The problem: Once you find the line with "Lemma blank_append (h" in the entries below, return exactly every line from it through the line with "Variable toLocaleTimeString : Date → string.".

Record set:
Lemma split_colonless (h : string) : colonless h → split ":" h = [h].
Proof.
  induction h as [|c h IH]; [done|]. intros [Hc Hh]. simpl.
  rewrite (proj2 (Ascii.eqb_neq c ":")) by done. by rewrite IH.
Qed.

Lemma split_at_colon (h rest : string) :
  colonless h → split ":" (h +:+ ":" +:+ rest) = h :: split ":" rest.
Proof.
  induction h as [|c h IH]; [done|]. intros [Hc Hh]. simpl.
  rewrite (proj2 (Ascii.eqb_neq c ":")) by done. by rewrite IH.
Qed.

Lemma blank_text (text : string) : text ≠ EmptyString → blank (Some text) = false.
Proof. by destruct text. Qed.

Lemma blank_append (h rest : string) :
  h ≠ EmptyString → blank (Some (h +:+ rest)) = false.
Proof. by destruct h. Qed.

Section DateFieldFacts.

Variable Date : Type.
Variable new_Date : string → option Date.
Variable toLocaleDateString : Date → string.
Variable toLocaleTimeString : Date → string.

(** X17: in the mode [time], a value made of hours and minutes separated by a
    colon, as the picker writes it, is shown as it is; when seconds follow,
    they are left out.  The date parser of the platform is not consulted. *)
Theorem time_is_shown_as_written (hours minutes : string) :
  colonless hours → colonless minutes →
  hours ≠ EmptyString → minutes ≠ EmptyString →
  formatValue Date new_Date toLocaleDateString toLocaleTimeString
    (hours +:+ ":" +:+ minutes) TimeMode
  = hours +:+ ":" +:+ minutes
  ∧ ∀ seconds,
      formatValue Date new_Date toLocaleDateString toLocaleTimeString
        (hours +:+ ":" +:+ minutes +:+ ":" +:+ seconds) TimeMode
      = hours +:+ ":" +:+ minutes.
Proof.
  intros Hh Hm Hhne Hmne. split; [|intros seconds];
    unfold formatValue, hours_and_minutes;
    rewrite blank_append, split_at_colon by done;
    [rewrite split_colonless by done|rewrite split_at_colon by done];
    (destruct hours; [done|]); (destruct minutes; [done|]); reflexivity.
Qed.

Result of this exercise:
Lemma blank_append (h rest : string) :
  h ≠ EmptyString → blank (Some (h +:+ rest)) = false.
Proof. by destruct h. Qed.

Section DateFieldFacts.

Variable Date : Type.
Variable new_Date : string → option Date.
Variable toLocaleDateString : Date → string.
Variable toLocaleTimeString : Date → string.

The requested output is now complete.